A crop wild relative (CWR) is a wild plant closely related to a domesticated plant. It may be a wild ancestor of the domesticated (cultivated) plant or another closely related taxon.

== Overview ==
The wild relatives of crop plants constitute an increasingly important resource for improving agricultural production and for maintaining sustainable agro-ecosystems. Their natural selection in the wild accumulates a rich set of useful traits that can be introduced into crop plants by crossing. With the advent of anthropogenic climate change and greater ecosystem instability CWRs are likely to prove a critical resource in ensuring food security for the new millennium. It was Nikolai Vavilov, the Russian botanist who first realized the importance of crop wild relatives in the early 20th century. Genetic material from CWRs has been utilized by humans for thousands of years to improve the quality and yield of crops. Farmers have used traditional breeding methods for millennia, wild maize (Zea mexicana) is routinely grown alongside maize to promote natural crossing and improve yields. More recently, plant breeders have utilised CWR genes to improve a wide range of crops like rice (Oryza sativa), tomato (Solanum lycopersicum) and grain legumes.

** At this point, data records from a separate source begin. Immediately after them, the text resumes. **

(** * comp4321: the indexer and the phrase search, embedded and verified

    The development follows the Go sources of the search engine:

    - package [database]: the [Indexer] ([getId], [updateInverted],
      [FlushInverted], [updateForward], [setMaxTf], [getMaxTf],
      [UpdateOrAddPage]);
    - package [retrieval]: [splitToBigrams], [hasPhrase], [searchPhrase].

    The store is [github.com/boltdb/bolt].  Its buckets are modelled with
    the behaviour of bolt's [bucket.go] that the indexer depends on: what
    [Get], [Put], [NextSequence] and [CreateBucketIfNotExists] do on a plain
    key, on a key that holds a nested bucket, and on a key that the store
    refuses.

    The goroutines of [UpdateOrAddPage] and [FlushInverted] are modelled by
    two small machines whose steps are the transactions and critical
    sections of the code, driven by an explicit schedule. *)

From stdpp Require Import gmap strings list fin_maps sorting.
From Stdlib Require Import ZArith Lia.

Open Scope Z_scope.

(** Go's [[]byte] and [string] are both byte sequences; [[]byte(text)] is
    the identity. *)
Abbreviation bytes := string.

(** [len] of a byte slice, as a [Z]. *)
Definition len (b : bytes) : Z := Z.of_nat (String.length b).

(** ** bolt *)

Module bolt.

(** The errors of bolt that the indexer can meet (it ignores all of
    them). *)
Inductive error :=
| ErrKeyRequired
| ErrKeyTooLarge
| ErrValueTooLarge
| ErrIncompatibleValue
| ErrBucketNameRequired.

Definition MaxKeySize : Z := 32768.
Definition MaxValueSize : Z := 2 ^ 31 - 2.

(** A nested bucket.  The indexer keeps plain pairs only in its nested
    buckets (the per-page term frequencies and the per-word posting
    lists), so a nested bucket is a flat map. *)
Abbreviation Sub := (gmap string string).

(** What a key of a bucket holds: a value, or a nested bucket (bolt's
    [bucketLeafFlag]). *)
Inductive entry :=
| Leaf (v : bytes)
| Nested (b : Sub).

(** A top-level bucket: its keys, and the counter behind
    [NextSequence]. *)
Record Bucket := mkBucket {
  pairs : gmap string entry;
  sequence : Z
}.

Definition emptyBucket : Bucket := mkBucket ∅ 0.

(** The argument checks at the head of [Bucket.Put]. *)
Definition checkPut (key value : bytes) : option error :=
  if decide (len key = 0) then Some ErrKeyRequired
  else if decide (MaxKeySize < len key) then Some ErrKeyTooLarge
  else if decide (MaxValueSize < len value) then Some ErrValueTooLarge
  else None.

(** [Bucket.Get]: nil for a missing key and for a key that holds a
    nested bucket. *)
Definition Get (b : Bucket) (key : bytes) : option bytes :=
  match pairs b !! key with
  | Some (Leaf v) => Some v
  | _ => None
  end.

(** [Bucket.Put]: refuses a bad key or value, and a key that holds a
    nested bucket; otherwise it overwrites. *)
Definition Put (b : Bucket) (key value : bytes) : Bucket * option error :=
  match checkPut key value with
  | Some e => (b, Some e)
  | None =>
      match pairs b !! key with
      | Some (Nested _) => (b, Some ErrIncompatibleValue)
      | _ => (mkBucket (<[key := Leaf value]> (pairs b)) (sequence b), None)
      end
  end.

(** [Put] on a nested bucket; it holds no bucket of its own. *)
Definition SubPut (s : Sub) (key value : bytes) : gmap string string * option error :=
  match checkPut key value with
  | Some e => (s, Some e)
  | None => (<[key := value]> s, None)
  end.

CWRs have contributed many useful genes to crop plants, and modern varieties of most major crops now contain genes from their wild relatives. Therefore, CWRs are wild plants related to socio-economically important species including food, fodder and forage crops, medicinal plants, condiments, ornamental, and forestry species, as well as plants used for industrial purposes, such as oils and fibres, and to which they can contribute beneficial traits. A CWR can be defined as "... a wild plant taxon that has an indirect use derived from its relatively close genetic relationship to a crop...”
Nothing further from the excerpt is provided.